Núcleo Estimación de Densidad (KDE) is a non-parametric way to estimate the probability density function (PDF) of a random variable. Unlike traditional methods that rely on histograms, KDE provides a smoother and more continuous estimate of the underlying distribution of data points.
The basic idea behind KDE is to place a kernel, which is a smooth, shaped function (often Gaussian), on each data point in your dataset. These kernels are then summed to produce a single continuous estimate of the density function. This technique is particularly useful in visualizing the distribution of data, identifying peaks, and understanding the structure of the underlying data.
Para realizar la estimación de densidad kernel, se involucran varios pasos:
- Seleccione un función kernel: Common choices include Gaussian, Epanechnikov, and uniform distributions. The choice of kernel can affect the final density estimate.
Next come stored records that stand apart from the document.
(** Unsigned short retrieval *)
Definition getUnsignedShort (r : Row) (i : Z) : outcome Z :=
  let* f := at_ r i in
  Ret (match f with None => 0 | Some s => uint 16 (strtoul s 0) end).


Definition getNullableUnsignedShort (r : Row) (i : Z) : outcome (option Z) :=
  let* f := at_ r i in
  match f with
  | None => Ret None
  | Some _ => let* v := getUnsignedShort r i in Ret (Some v)
  end.


(** Signed char retrieval.  [row[i][0]] of an empty text is its
    terminating NUL. *)
Definition first_char (s : string) : ascii :=
  match s with
  | String c _ => c
  | EmptyString => Ascii.zero
  end.

Definition getChar (r : Row) (i : Z) : outcome ascii :=
  let* f := at_ r i in
  Ret (match f with None => Ascii.zero | Some s => first_char s end).


(** [row[i] == nullptr ? getChar(i) : std::optional<char>()] *)
Definition getNullableChar (r : Row) (i : Z) : outcome (option ascii) :=
  let* f := at_ r i in
  match f with
  | None => let* c := getChar r i in Ret (Some c)
  | Some _ => Ret None
  end.


(** Signed long long retrieval *)
Definition getLongLong (r : Row) (i : Z) : outcome Z :=
  let* f := at_ r i in
  match f with
  | None => Ret 0
  | Some s => Ret (strtoll s 0)
  end.


Definition getNullableLongLong (r : Row) (i : Z) : outcome (option Z) :=
  let* f := at_ r i in
  match f with
  | None => Ret None
  | Some s => Ret (Some (strtoll s 0))
  end.


(** Unsigned long long retrieval *)
Definition getUnsignedLongLong (r : Row) (i : Z) : outcome Z :=
  let* f := at_ r i in
  match f with
  | None => Ret 0
  | Some s => Ret (strtoull s 0)
  end.


Definition getNullableUnsignedLongLong (r : Row) (i : Z)
  : outcome (option Z) :=
  let* f := at_ r i in
  match f with
  | None => Ret None
  | Some s => Ret (Some (strtoull s 0))
  end.


(** String retrieval: [return row[i];] builds the [std::string] from the
    pointer as it is. *)
Definition getString (r : Row) (i : Z) : outcome string :=
  let* f := at_ r i in to_std_string f.


Definition getNullableString (r : Row) (i : Z) : outcome (option string) :=
  let* f := at_ r i in
  match f with
  | None => Ret None
  | Some _ => let* s := to_std_string f in Ret (Some s)
  end.

Definition getNullableString_name (r : Row) (Field : string)
  : outcome (option string) :=
  let* i := getIndexByField r Field in getNullableString r i.

(** Signed float retrieval.  When [sscanf] converts nothing, [f] is
    returned uninitialised. *)
Definition getFloat (r : Row) (i : Z) : outcome float :=
  let* f := at_ r i in
  match f with
  | None => Ret float_zero
  | Some s =>
      match sscanf_f s with
      | Some x => Ret x
      | None => Undefined
      end
  end.


Definition getNullableFloat (r : Row) (i : Z) : outcome (option float) :=
  let* f := at_ r i in
  match f with
  | None => Ret None
  | Some _ => let* x := getFloat r i in Ret (Some x)
  end.


(** Signed double retrieval: [return atof(row[i]);], and [atof] reads
    through its argument. *)
Definition getDouble (r : Row) (i : Z) : outcome double :=
  let* f := at_ r i in
  match f with
  | Some s => Ret (atof s)
  | None => Undefined
  end.


Definition getNullableDouble (r : Row) (i : Z) : outcome (option double) :=
  let* f := at_ r i in
  match f with
  | None => Ret None
  | Some _ => let* x := getDouble r i in Ret (Some x)
  end.


(** Timestamp retrieval.  The format is ["%d-%d-%d %d:%d:%d"]; the six
    values go to [tm_year], [tm_mon], [tm_mday], [tm_hour], [tm_min] and
    [tm_sec] of a zeroed [tm] whose [tm_isdst] is -1.  The two decrements
    are [int] arithmetic. *)
Definition timestamp_format : list directive :=
  [Conv_d; Lit "-"; Conv_d; Lit "-"; Conv_d; Blank;
   Conv_d; Lit ":"; Conv_d; Lit ":"; Conv_d].

Definition getTimestamp (r : Row) (i : Z) : outcome Z :=
  let* f := at_ r i in
  match f with
  | None => Ret 0
  | Some s =>
      let '(n, vals) := sscanf s timestamp_format in
      if negb (n =? 6) then Ret 0
      else match vals with
           | [year; mon; mday; hour; min; sec] =>
               if (mon - 1 <? INT_MIN) || (year - 1900 <? INT_MIN)
               then Undefined
               else Ret (mktime {| tm_sec := sec; tm_min := min;
                                   tm_hour := hour; tm_mday := mday;
                                   tm_mon := mon - 1; tm_year := year - 1900;
                                   tm_wday := 0; tm_yday := 0;
                                   tm_isdst := -1 |})
           | _ => Ret 0
           end
  end.


Definition getNullableTimestamp (r : Row) (i : Z) : outcome (option Z) :=
  let* f := at_ r i in
  match f with
  | None => Ret None
  | Some _ => let* t := getTimestamp r i in Ret (Some t)
  end.


End Accessors.

End RowImpl.

(** ** BatchInsertStatement *)

(** The members declared in the header.  The counters are [unsigned int].
    [sql] is the text held by the [std::stringstream].  The connection is
    represented by the statements handed to it, oldest first. *)
Record BatchInsertStatement := mk_Batch {
  numberOfInserts : Z;
  insertsPerFlush : Z;
  numberOfFieldsLoaded : Z;
  tableName : string;
  header : string;
  sql : string;
  firstFieldThisEntry : bool;
  firstField : bool;
  hasStarted : bool;
  connection : list string
}.

Module Batch.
- Elegir un ancho de banda: The bandwidth is a crucial parameter that determines the width of the kernel. A small bandwidth can lead to an overfitted model with too much detail (high variance), while a large bandwidth can oversmooth the data, potentially missing important features (high bias).
- Sumar las contribuciones: Each kernel is centered at a data point, and the contributions of all kernels are summed to form the final density estimate.
KDE se usa ampliamente en diversos campos como análisis de datos, machine learning, and statistics for tasks that involve estimating the distribution of data points, visualizing data patterns, and making probabilistic predictions. Its ability to provide a smooth estimate makes it a valuable tool for análisis exploratorio de datos.